Wednesday, January 20, 2010

Grey Roots

This weekend I'm dying my hair. I buy the color at the drug store and do it myself to save money. I try to go for as long as possible without dying my hair in order to preserve its health. The ammonia and other noxious chemicals they put in the hair dye can make the hair brittle and dry. My hair is long, so its state of health isn't hidden, its obvious to the viewer. I've seen older women with long hair that they dye themselves that looks horrible. I feverishly hope, (here you can see how wide my streak of vanity is) that I don't look like some of the women I see sitting in the psychiatric health center I use.

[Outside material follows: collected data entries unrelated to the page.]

Lemma run_failed st errs acts st' :
  run st errs = (acts, st') ->
  forall a, a ∈ failed_accounts st' <->
    a ∈ failed_accounts st \/ exists act, (a, act) ∈ acts /\ act <> Continue.
Proof.
  revert st acts st'. induction errs as [|[b code] errs IH]; intros st acts st'; simpl.
  - intros [= <- <-] a. set_solver.
  - destruct (handle_error st b code) as [act st1] eqn:E1.
    destruct (run st1 errs) as [acts2 st2] eqn:E2. intros [= <- <-] a.
    rewrite (IH _ _ _ E2 a).
    apply handle_error_step in E1 as (_ & _ & _ & H4).
    destruct act; [destruct H4 as (_ & -> & _)| destruct H4 as (_ & _ & ->)..|done];
      set_solver.
Qed.

End Failover.

(** ** Properties *)

(** for a base delay whose tenfold doubling fits 32 bits, [compute_delay]
    is exponential back-off capped at [max_delay_ms]: no [uint32_t] product
    wraps, and the delay never decreases with the attempt. *)
Theorem compute_delay_exponential_capped (p : Retry.RetryPolicy) (a b : Z) :
  0 <= Retry.base_delay_ms p -> Retry.base_delay_ms p * 1024 < 2 ^ 32 ->
  0 <= a <= b ->
  exists da db,
    Retry.compute_delay p a = Some da /\ Retry.compute_delay p b = Some db /\
    da = Z.min (Retry.base_delay_ms p * 2 ^ Z.min a 10) (Retry.max_delay_ms p) /\
    da <= db <= Retry.max_delay_ms p.
Proof.
  intros H1 H2 H3. do 2 eexists. rewrite !Retry.compute_delay_eq by lia.
  do 3 (split; [reflexivity|]).
  assert (2 ^ Z.min a 10 <= 2 ^ Z.min b 10) by (apply Z.pow_le_mono_r; lia).
  split; [|lia]. apply Z.min_le_compat_r. nia.
Qed.
(** ** Properties *)

(** C26: a frame that [encode_ws_frame] writes without a mask is read back by
    [parse_ws_frame] exactly, whatever bytes follow it: the same opcode and
    payload, [fin] set, and [consumed] the length of the frame.  All three
    length encodings are covered. *)
Theorem ws_frame_roundtrip (op : Z) (p rest : bytes) (f0 : WsFrame) (c0 : Z) :
  0 <= op < 16 -> size p < 2 ^ 63 ->
  parse_ws_frame (encode_ws_frame op p false ++ rest) f0 c0
  = Ok (true, mkFrame true op p, size (encode_ws_frame op p false)).
Proof.
  intros Hop Hp. unfold encode_ws_frame. rewrite <- app_assoc.
  pose proof (size_nonneg p). pose proof (size_nonneg (p ++ rest)).
  destruct (ws_length_header op false (size p) (p ++ rest) ltac:(lia))
    as (off & El & Eo & Hoff & Em).
  unfold parse_ws_frame. rewrite Em, El, !size_app, <- Eo.
  destruct (Z.ltb_spec (off + (size p + size rest)) 2); [rewrite size_app in *; lia|].
  rewrite ws_payload_complete by (try done; lia). cbn [fin opcode].
  assert (Eb : byte_at (ws_header op false (size p) ++ p ++ rest) 0 = u8 (Z.lor 0x80 op)) by done.
  destruct (opcode_bits op Hop) as [E1 E2]. by rewrite Eb, E1, E2.
Qed.

Lemma ws_frame_roundtrip_witness :
  encode_ws_frame 1 [72; 105] false = [129; 2; 72; 105] /\
  parse_ws_frame (encode_ws_frame 1 [72; 105] false ++ [7]) (mkFrame false 0 []) 0
  = Ok (true, mkFrame true 1 [72; 105], 4).
Proof.
  split; [reflexivity|].
  apply (ws_frame_roundtrip 1 [72; 105] [7] (mkFrame false 0 []) 0); [lia|].
  unfold size; simpl; lia.
Defined.
(* ===== verification/DispatchTypes.v ===== *)
(** * Data of the dispatch client

    The structures of [dispatch/capnp_dispatch_client.h] that the gateway, the
    usage reporter and the dispatch client exchange.  Integers are kept as [Z] at
    their declared width; a [double] is the bit pattern of its value.  The
    [default_...] values are the member initialisers. *)
From S2P Require Import Prelude.
#[local] Open Scope Z_scope.

(** The bit pattern of 1.0. *)
Definition kOne : Z := 0x3FF0000000000000.

Record DispatchRequest := mkDispatchRequest {
  dq_api_key_hash : str;
  dq_requested_model : str;
  dq_session_hash : str;
  dq_client_ip : str;
  dq_request_id : str;
  dq_excluded_accounts : list Z;
  dq_cached_auth_version : Z;
  dq_endpoint : Z;
  dq_metadata_user_id : str;
  dq_stream : bool;
  dq_operation : str;
  dq_inbound_format : str;
  dq_http_method : str;
  dq_request_path : str;
  dq_content_type : str;
  dq_capability : str;
  dq_idempotency_key : str;
  dq_realtime_session : bool;
  dq_force_platform : str;
  dq_request_fingerprint : str;
  dq_request_query : str;
  dq_request_body : str;
  dq_request_body_ref : str;
  dq_request_body_digest : str;
  dq_request_body_size : Z;
  dq_request_body_truncated : bool;
}.

Definition default_DispatchRequest : DispatchRequest :=
  mkDispatchRequest [] [] [] [] [] [] 0 0 [] false [] [] [] [] [] [] [] false [] [] [] [] [] [] 0 false.

Record MediaOperationRequest := mkMediaOperationRequest {
  mq_api_key_hash : str;
  mq_operation_id : str;
  mq_action : str;
  mq_request_id : str;
  mq_client_ip : str;
  mq_idempotency_key : str;
  mq_request_fingerprint : str;
  mq_status : str;
  mq_upstream_task_id : str;
  mq_output_metadata : str;
  mq_output_url : str;
  mq_content_type : str;
  mq_progress : Z;
}.

Definition default_MediaOperationRequest : MediaOperationRequest :=
  mkMediaOperationRequest [] [] [] [] [] [] [] [] [] [] [] [] 0.

Record UpstreamTarget := mkUpstreamTarget {
  ut_account_id : Z;
  ut_platform : str;
  ut_base_url : str;
  ut_upstream_path : str;
  ut_auth_headers : list (str * str);
  ut_mapped_model : str;
  ut_proxy_url : str;
  ut_proxy_username : str;
  ut_proxy_password : str;
  ut_user_id : Z;
  ut_group_id : Z;
  ut_rate_multiplier : Z;
  ut_hold_handle : str;
  ut_tls_fingerprint : bool;
  ut_http_method : str;
  ut_upstream_format : str;
  ut_request_headers : list (str * str);
  ut_allowed_response_headers : list str;
  ut_websocket_url : str;
  ut_websocket_protocol : str;
  ut_tls_fingerprint_profile_id : str;
  ut_capability_flags : list str;
  ut_media_operation_id : str;
  ut_upstream_task_id : str;
  ut_polling_supported : bool;
  ut_content_download_supported : bool;
}.

Definition default_UpstreamTarget : UpstreamTarget :=
  mkUpstreamTarget 0 [] [] [] [] [] [] [] [] 0 0 kOne [] false [] [] [] [] [] [] [] [] [] [] false false.

#[global] Instance UpstreamTarget_eq_dec : EqDecision UpstreamTarget.
Proof. solve_decision. Defined.

Inductive Outcome := OutcomeOk | Wait | Rejected | Reauth.

#[global] Instance Outcome_eq_dec : EqDecision Outcome.
Proof. solve_decision. Defined.

Record DispatchResult := mkDispatchResult {
  dr_outcome : Outcome;
  dr_auth_version : Z;
  dr_api_key_id : Z;
  dr_lease_token : str;
  dr_upstream : UpstreamTarget;
  dr_reject_message : str;
  dr_reject_code : Z;
  dr_wait_timeout_ms : Z;
  dr_replay_status_code : Z;
  dr_replay_content_type : str;
  dr_replay_body : str;
}.

Definition default_DispatchResult : DispatchResult :=
  mkDispatchResult Rejected 0 0 [] default_UpstreamTarget [] 0 0 0 [] [].

Record MediaOperationResult := mkMediaOperationResult {
  mr_accepted : bool;
  mr_status_code : Z;
  mr_operation_id : str;
  mr_operation_type : str;
  mr_status : str;
  mr_progress : Z;
  mr_upstream_task_id : str;
  mr_output_metadata : str;
  mr_output_url : str;
  mr_content_type : str;
  mr_error_code : str;
  mr_error_message : str;
}.

Definition default_MediaOperationResult : MediaOperationResult :=
  mkMediaOperationResult false 500 [] [] [] 0 [] [] [] [] [] [].

Record UsageReportData := mkUsageReport {
  ur_lease_token : str;
  ur_request_id : str;
  ur_api_key_id : Z;
  ur_user_id : Z;
  ur_account_id : Z;
  ur_group_id : Z;
  ur_model : str;
  ur_upstream_model : str;
  ur_input_tokens : Z;
  ur_output_tokens : Z;
  ur_cache_create_tokens : Z;
  ur_cache_read_tokens : Z;
  ur_duration_ms : Z;
  ur_first_token_ms : Z;
  ur_stream : bool;
  ur_client_disconnect : bool;
  ur_status_code : Z;
  ur_input_image_count : Z;
  ur_output_image_count : Z;
  ur_image_size : str;
  ur_video_count : Z;
  ur_video_resolution : str;
  ur_video_duration_seconds : Z;
  ur_realtime_duration_ms : Z;
  ur_realtime_frames : Z;
  ur_disconnect_reason : str;
  ur_provider_usage_json : str;
  ur_reasoning_tokens : Z;
  ur_service_tier : str;
  ur_upstream_endpoint : str;
  ur_cancellation_reason : str;
  ur_media_operation_id : str;
  ur_pricing_version : str;
  ur_response_status_code : Z;
  ur_response_content_type : str;
  ur_response_body : str;
}.

Definition default_UsageReportData : UsageReportData :=
  mkUsageReport [] [] 0 0 0 0 [] [] 0 0 0 0 0 0 false false 0 0 0 [] 0 [] 0 0 0 [] [] 0 [] [] [] [] [] 0 [] [].

Record RpcAck := mkRpcAck {
  accepted : bool;
  duplicate : bool;
  retryable : bool;
  error_code : str;
}.

Definition default_RpcAck : RpcAck :=
  mkRpcAck false false false [].

Definition acknowledged (a : RpcAck) : bool := accepted a || duplicate a.

Record ContentPolicyResult := mkPolicyResult {
  cp_evaluated : bool;
  cp_allowed : bool;
  cp_retryable : bool;
  cp_error_code : str;
  cp_matched_rule_id : Z;
  cp_message : str;
}.

Definition default_ContentPolicyResult : ContentPolicyResult :=
  mkPolicyResult false false false "platform_unavailable" 0 [].

Inductive ContentPolicyDisposition := Allow | Block | FailClosed.

Definition content_policy_disposition (r : ContentPolicyResult) : ContentPolicyDisposition :=
  if negb (cp_evaluated r) || cp_retryable r then FailClosed
  else if cp_allowed r then Allow else Block.

Inductive LeaseEvidenceStage := Forwarded | OutputStarted.
Inductive LeaseAbortDisposition := NoCharge | Unknown | Safe.

Record ErrorReportData := mkErrorReport {
  er_account_id : Z;
  er_status_code : Z;
  er_retry_after_ms : Z;
  er_request_id : str;
  er_error_message : str;
}.

Definition default_ErrorReportData : ErrorReportData :=
  mkErrorReport 0 0 0 [] [].

Definition kPlatformUnavailableRejectCode : Z := 12.

Definition is_retryable_platform_dispatch (r : DispatchResult) : bool :=
  bool_decide (dr_outcome r = Rejected) && (dr_reject_code r =? kPlatformUnavailableRejectCode).
(** Without a database an acknowledged event behind one that is retried is
    never removed: the deque only gives up its front.  With [a] retried and [b]
    acknowledged every time, after [n] rounds the deque still holds both, [b] was
    reported [n] times, and the gauge of buffered events has been decremented [n]
    times (modulo 2^64). *)
Theorem memory_mode_reports_again a b buffered n
    (Hne : ue_lease_token a <> ue_lease_token b) :
  let dispatcher := λ (_ : nat) report,
    if ur_lease_token report =$ ue_lease_token a then ack_retry else ack_ok in
  let r := mkReporter (mkCollector None [a; b]) (u64 buffered) 0 [] [] 0 in
  let r' := rounds dispatcher (λ _ _ _ _, ack_ok) 0 n r in
  collector r' = mkCollector None [a; b]
  /\ reports r' = concat (replicate n [to_report a; to_report b])
  /\ usage_events_buffered r' = u64 (buffered - Z.of_nat n).
Proof.
  cbv zeta. unfold rounds. induction n as [|n (IH1 & IH2 & IH3)]; simpl.
  { split; [done|]. split; [done|]. by rewrite Z.sub_0_r. }
  set (rn := Nat.iter n _ _) in *. clearbody rn. destruct rn as [c g f calls ecalls k].
  simpl in *. subst c g. apply str_eqb_neq in Hne as Hne'.
  assert ((ue_lease_token b =$ ue_lease_token a) = false) as Hba by (apply str_eqb_neq; congruence).
  unfold flush, mbind, stm_bind, on_collector, flush_event, call_usage. simpl.
  rewrite !str_eqb_refl. simpl. rewrite Hba. simpl.
  unfold acknowledge, pop_front_if, on_collector. simpl. rewrite Hne'. simpl.
  split; [done|]. split.
  - unfold reports in *. simpl in *. rewrite !fmap_app, IH2. simpl. rewrite <- app_assoc. simpl.
    clear. induction n as [|n IH]; simpl; [done|]. by rewrite IH.
  - unfold u64. rewrite Zminus_mod_idemp_l. f_equal. lia.
Qed.

Lemma memory_mode_reports_again_witness :
  let dispatcher := λ (_ : nat) report,
    if ur_lease_token report =$ "La" then ack_retry else ack_ok in
  let r' := rounds dispatcher (λ _ _ _ _, ack_ok) 0 3
    (mkReporter (mkCollector None [sample_event "La"; sample_event "Lb"]) (u64 2) 0 [] [] 0) in
  usage_events_buffered r' = (2 ^ 64 - 1)%Z.
Proof.
  cbv zeta.
  destruct (memory_mode_reports_again (sample_event "La") (sample_event "Lb") 2 3) as (_ & _ & H).
  - discriminate.
  - exact H.
Defined.

(** A schema statement the constructor gets past. *)
Definition tolerated (sqlite3_exec : str -> option str) (s : Ddl) : Prop :=
  match s with
  | Execute q => sqlite3_exec q = None
  | AddColumn q => forall m, sqlite3_exec q = Some m -> contains m "duplicate column name" = true
  end.

Lemma migrate_spec exec l : migrate exec l = Ok () <-> Forall (tolerated exec) l.
Proof.
  induction l as [|[s|s] l IH]; simpl; [done| |]; rewrite Forall_cons; simpl.
  - unfold execute. destruct (exec s); simpl; [naive_solver|]. unfold mbind, res_bind. naive_solver.
  - unfold add_column_if_missing. destruct (exec s) as [m|]; simpl.
    + destruct (contains m _) eqn:E; unfold mbind, res_bind; simpl; [naive_solver|].
      split; [done|]. intros [H _]. specialize (H m eq_refl). congruence.
    + unfold mbind, res_bind. naive_solver.
Qed.

(** Opening a database keeps its pending rows and migrates it: the
    constructor succeeds exactly when every statement of the schema does, a column
    that is already there excepted; every other error is raised. *)
Theorem collector_create_iff exec path d (Hpath : path <> []) :
  collector_create exec path (inl d) = Ok (mkCollector (Some d) [])
  <-> Forall (tolerated exec) kSchema.
Proof.
  unfold collector_create. destruct path as [|ch path]; [done|]. cbn [empty].
  rewrite <- migrate_spec. unfold mbind, res_bind.
  destruct (migrate exec kSchema) as [[]|e]; naive_solver.
Qed.

(** An engine whose tables exist already. *)
Definition migrated_exec (sql : str) : option str :=
  if starts_with sql "ALTER TABLE" then Some (lit "duplicate column name: x") else None.

Lemma collector_create_iff_witness :
  collector_create migrated_exec "outbox.db" (inl (mkDb [] [])) =
  Ok (mkCollector (Some (mkDb [] [])) []).
Proof.
  apply collector_create_iff; [discriminate|].
  unfold kSchema. repeat apply Forall_cons_2; try apply Forall_nil_2;
    first [reflexivity | intros m Hm; vm_compute in Hm; injection Hm as <-; vm_compute; reflexivity].
Defined.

I got my first gray hairs back in 1990 when I was hospitalized in a psychiatric institution for two years. I was only twenty. Know that old story about the mental shock that turned the man's hair white? Well, I suppose that living in that hospital, and weathering the onset of a mental illness, turned a couple of my hairs white. Stress can make you prematurely gray, this I know is true. President Obama, after a year in office, apparently has more gray hairs. There was an internet article about it. Some of those hairs might be old age, but I am certain that trying to lead a country out of a depression (I'm not going to sweet it over and call it a recession) while it is at war in two countries, and develop national health care, has given him stress related gray hairs.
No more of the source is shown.